Application Development Lags Behind IT


IT has advanced faster than software application development and this makes deploying production-ready applications much difficult than it could be. IT infrastructure has become virtualized and automated. A system administrator can quickly create and provision any number of virtual servers. If demand increases, he can create more virtual servers to handle the load. If demand decreases the resources can be used for other things. Modern IT is made up of tens, hundreds, and even thousands of virtual servers.

Software, however, is stuck in the era of the single server. Application development and deployment has changed little since the 1980s. Applications are written for a single machine and then deployed using an installer (e.g., InstallShield) or package manager (e.g., RPM) on a single machine. For client software this isn’t as big a problem (though it is still a problem for companies) but for server applications it’s hopelessly obsolete.

No production server application is ever deployed on just a single server. If it’s important for production then you need at least two instances for the sake of redundancy. The application will have to be installed multiple times and some kind of separate fail-over and load balancing system will have to be put in place. Even though deployment to multiple servers is the rule, it is still a special case for application development and takes extra time to configure and test.

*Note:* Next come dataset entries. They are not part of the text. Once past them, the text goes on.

(** ** The body of [add] on unchecked operands

    Python does not enforce the annotations [a: int, b: int]: called with
    other objects, the body [a + b] runs the binary [+] of the operands'
    types.  The operands considered are [None], [bool], [int], [str] and
    [list] objects. *)

Module Untyped.

Inductive outcome : Type :=
| Returned (v : value)
| TypeError.

(** [bool] is a subclass of [int]: [True] counts as [1], [False] as [0]. *)
Definition as_int (v : value) : option Z :=
  match v with
  | VInt n => Some n
  | VBool b => Some (if b then 1 else 0)%Z
  | _ => None
  end.

(** Binary [+]: integer addition on [int] and [bool] operands,
    concatenation on two [str] or two [list] operands, [TypeError] on every
    other pair. *)
Definition py_add (x y : value) : outcome :=
  match x, y with
  | VStr s, VStr t => Returned (VStr (s +:+ t))
  | VList l, VList k => Returned (VList (l ++ k))
  | _, _ =>
      match as_int x, as_int y with
      | Some a, Some b => Returned (VInt (a + b))
      | _, _ => TypeError
      end
  end.

(** [return a + b] *)
Definition add (a b : value) : outcome := py_add a b.

End Untyped.

(** The sum of a list of integers by repeated calls of [add]. *)
Definition add_all (xs : list Z) : Z := foldr add 0%Z xs.

(** ** Facts about the Python expressions *)

Lemma append_cons (c : Ascii.ascii) (s t : string) :
  String c s +:+ t = String c (s +:+ t).
Proof. reflexivity. Qed.

Lemma append_empty_r (s : string) : s +:+ "" = s.
Proof.
  induction s as [|c s IH]; [reflexivity|].
  rewrite append_cons. f_equal. exact IH.
Qed.

Lemma fstring_lit_field (text val : string) :
  Py.fstring [Py.Lit text; Py.Field val] = text +:+ val.
Proof.
  unfold Py.fstring, Py.render, Py.format_str.
  now rewrite append_empty_r.
Qed.

Lemma slice_from_app (pre s : string) :
  Py.slice_from (String.length pre) (pre +:+ s) = s.
Proof.
  induction pre as [|c pre IH]; [now destruct s|].
  rewrite append_cons. exact IH.
Qed.

Lemma echo_unfold (m : string) : echo m = "Echo: " +:+ m.
Proof. unfold echo. apply fstring_lit_field. Qed.

(** ** The tool functions *)

(** C1: for every string [m], [echo] returns exactly ["Echo: "] followed by
    [m]; on ["hello"] it returns ["Echo: hello"]. *)
Theorem echo_returns_prefixed (m : string) :
  echo m = "Echo: " +:+ m /\ echo "hello" = "Echo: hello".
Proof. split; [apply echo_unfold | reflexivity]. Qed.

(** C2: for all integers [a] and [b], [add] returns exactly [a + b]; on
    [2] and [3] it returns [5], on [-1] and [1] it returns [0]. *)
Theorem add_returns_sum (a b : Z) :
  add a b = (a + b)%Z /\ add 2 3 = 5%Z /\ add (-1) 1 = 0%Z.
Proof. unfold add. repeat split. Qed.

(** ** The registry built at start *)

Lemma mcp_tools :
  tools mcp = <["add" := add_tool]> (<["echo" := echo_tool]> ∅).
Proof. reflexivity. Qed.

Lemma mcp_lookup_echo : tools mcp !! "echo" = Some echo_tool.
Proof. rewrite mcp_tools. by simplify_map_eq. Qed.

Lemma mcp_lookup_add : tools mcp !! "add" = Some add_tool.
Proof. rewrite mcp_tools. by simplify_map_eq. Qed.

Lemma mcp_lookup_other (name : string) :
  name ≠ "echo" -> name ≠ "add" -> tools mcp !! name = None.
Proof. intros He Ha. rewrite mcp_tools. by simplify_map_eq. Qed.

Lemma mcp_dom : dom (tools mcp) = ({[ "echo"; "add" ]} : gset string).
Proof. rewrite mcp_tools, !dom_insert_L, dom_empty_L. set_solver. Qed.

(** ** Handling leaves the host as it was *)

Lemma call_tool_host (h : FastMCP) (rq : request) : (call_tool h rq).2 = h.
Proof. unfold call_tool. by destruct (tools h !! op rq). Qed.

Lemma serve_host (h : FastMCP) (rqs : list request) : (serve h rqs).2 = h.
Proof.
  revert h. induction rqs as [|rq rest IH]; intros h; [reflexivity|].
  simpl. pose proof (call_tool_host h rq) as Hc.
  destruct (call_tool h rq) as [resp h1]. simpl in Hc. subst h1.
  specialize (IH h). by destruct (serve h rest) as [resps h2].
Qed.

Lemma reachable_start (h : FastMCP) : reachable h -> h = mcp.
Proof.
  induction 1 as [|h rq _ IH]; [reflexivity|].
  by rewrite call_tool_host.
Qed.

(** ** What the two operations answer *)

Lemma call_echo (given : gmap string value) :
  (call_tool mcp {| op := "echo"; args := given |}).1 = echo_answer given.
Proof.
  unfold call_tool, echo_answer. cbn [op args]. rewrite mcp_lookup_echo.
  cbn. destruct (given !! "message") as [[]|]; reflexivity.
Qed.

Lemma call_add (given : gmap string value) :
  (call_tool mcp {| op := "add"; args := given |}).1 = add_answer given.
Proof.
  unfold call_tool, add_answer. cbn [op args]. rewrite mcp_lookup_add.
  cbn. destruct (given !! "a") as [[]|]; try reflexivity.
  destruct (given !! "b") as [[]|]; reflexivity.
Qed.

Lemma call_echo_ok (m : string) :
  (call_tool mcp (echo_call m)).1 = Success (VStr (echo m)).
Proof.
  unfold echo_call. rewrite call_echo. unfold echo_answer.
  by rewrite lookup_singleton_eq.
Qed.

Lemma call_add_ok (a b : Z) :
  (call_tool mcp (add_call a b)).1 = Success (VInt (add a b)).
Proof.
  unfold add_call. rewrite call_add. unfold add_answer.
  by simplify_map_eq.
Qed.

(** ** The host's contract *)

(** C3: a request whose operation name is neither [echo] nor [add] is
    answered with a client error (the dispatch is total, it always returns a
    response); the host it leaves is the host at start, and valid [echo] and
    [add] calls on it still succeed. *)
Theorem unknown_operation_rejected (name : string) (given : gmap string value) :
  name ≠ "echo" -> name ≠ "add" ->
  let out := call_tool mcp {| op := name; args := given |} in
  is_client_error out.1 /\ out.2 = mcp /\
  (forall m, (call_tool out.2 (echo_call m)).1 = Success (VStr (echo m))) /\
  (forall a b, (call_tool out.2 (add_call a b)).1 = Success (VInt (add a b))).
Proof.
  intros He Ha out. subst out. rewrite call_tool_host.
  split; [|split; [reflexivity|split; [apply call_echo_ok|apply call_add_ok]]].
  unfold call_tool. cbn [op args]. rewrite (mcp_lookup_other name He Ha).
  by eexists.
Qed.

Lemma unknown_operation_rejected_witness :
  "multiply" ≠ "echo" /\ "multiply" ≠ "add" /\
  let out := call_tool mcp {| op := "multiply"; args := ∅ |} in
  is_client_error out.1 /\ out.2 = mcp /\
  (forall m, (call_tool out.2 (echo_call m)).1 = Success (VStr (echo m))) /\
  (forall a b, (call_tool out.2 (add_call a b)).1 = Success (VInt (add a b))).
Proof.
  split; [discriminate|split; [discriminate|]].
  apply (unknown_operation_rejected "multiply" ∅); discriminate.
Defined.



(** C6: the registry of the host built at start holds exactly [echo] and
    [add], and every host reached by handling requests, one at a time or a
    whole sequence, has that same registry. *)
Theorem registry_fixed (h : FastMCP) :
  reachable h ->
  tools h = tools mcp /\
  dom (tools h) = ({[ "echo"; "add" ]} : gset string) /\
  tools h !! "echo" = Some echo_tool /\
  tools h !! "add" = Some add_tool /\
  (forall rq, tools (call_tool h rq).2 = tools mcp) /\
  (forall rqs, tools (serve h rqs).2 = tools mcp).
Proof.
  intros Hr. apply reachable_start in Hr. subst h.
  split; [reflexivity|]. split; [apply mcp_dom|].
  split; [apply mcp_lookup_echo|]. split; [apply mcp_lookup_add|].
  split; [intros rq; by rewrite call_tool_host|].
  intros rqs. by rewrite serve_host.
Qed.

Lemma registry_fixed_witness :
  let h := (call_tool mcp (echo_call "hi")).2 in
  reachable h /\
  tools h = tools mcp /\
  dom (tools h) = ({[ "echo"; "add" ]} : gset string) /\
  tools h !! "echo" = Some echo_tool /\
  tools h !! "add" = Some add_tool /\
  (forall rq, tools (call_tool h rq).2 = tools mcp) /\
  (forall rqs, tools (serve h rqs).2 = tools mcp).
Proof.
  assert (reachable (call_tool mcp (echo_call "hi")).2) as Hr.
  { apply reach_step. apply reach_start. }
  split; [exact Hr|].
  apply (registry_fixed (call_tool mcp (echo_call "hi")).2 Hr).
Defined.

(** ** Algebra of the two functions *)

(** C8: dropping the first six characters of [echo m] gives [m] back, and
    so [echo] is injective. *)
Theorem echo_strip_inverse :
  (forall m, Py.slice_from 6 (echo m) = m) /\
  (forall m1 m2, echo m1 = echo m2 -> m1 = m2).
Proof.
  assert (forall m, Py.slice_from 6 (echo m) = m) as Hinv.
  { intros m. rewrite echo_unfold.
    exact (slice_from_app "Echo: " m). }
  split; [exact Hinv|].
  intros m1 m2 Heq. rewrite <- (Hinv m1), <- (Hinv m2). by rewrite Heq.
Qed.

(** C9: [add] is commutative and [0] is its right identity. *)
Theorem add_comm_identity (a b : Z) : add a b = add b a /\ add a 0 = a.
Proof. unfold add. lia. Qed.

It’s not hard to imagine how this situation could be improved. If server application development was production oriented it would work more like this:

  1.  Write the software using language constructs and libraries that are multi-server compatible out of the box.
  2. Configure the load-balancing and failover strategy for the application.
  3. Identify the list of virtual servers it will be deployed on, anywhere from 2 to thousands. And then hit “Deploy”.
  4. If the demand or infrastructure changes then edit the application deployment configuration file from steps 2 and 3. The application then updates itself accordingly.
  5. Likewise for updates. The application and its dependencies are updated and simply redeployed. The updating should also be configurable so that use of it is not disrupted during update.

Here is an example. Let’s say the company needs a web service that performs a complex and time-consuming set of financial calculations. In my scheme the developer need only code the logic of the calculation and thoroughly test it. Then, the system administrator enters the deployment settings (type of load-balancing, endpoint URL, which VMs it will go on, etc.) And then the administrator simply deploys it using the virtualization-capable package manager.

The company now has a scalable web service with a single URL that is production ready. If one of the VMs goes down, no problem since it is deployed on several and it has the ability to cope with this issue out of the box. If demand for this web service is high, also no problem: the administrator simple edits the deployment file, adds VMs to the list, and re-runs the package manager.

My point is that application development tools and packagers should assume a multiple server environment as the default and provide all the tools to support it out-of-the-box. All the proxy, load-balancing, and fail-over capabilities should be provided and should not require additional software and tedious configuration. They should also probably be sand-boxed and bring all their dependencies with them. They should not require the VM to have other packages installed in order to work as they do now. They should be totally independent.

Application server based systems such as J2EE go some way towards this goal as do languages such as Erlang, but the overall state of server applications and package managers is woefully inadequate for the modern IT environment.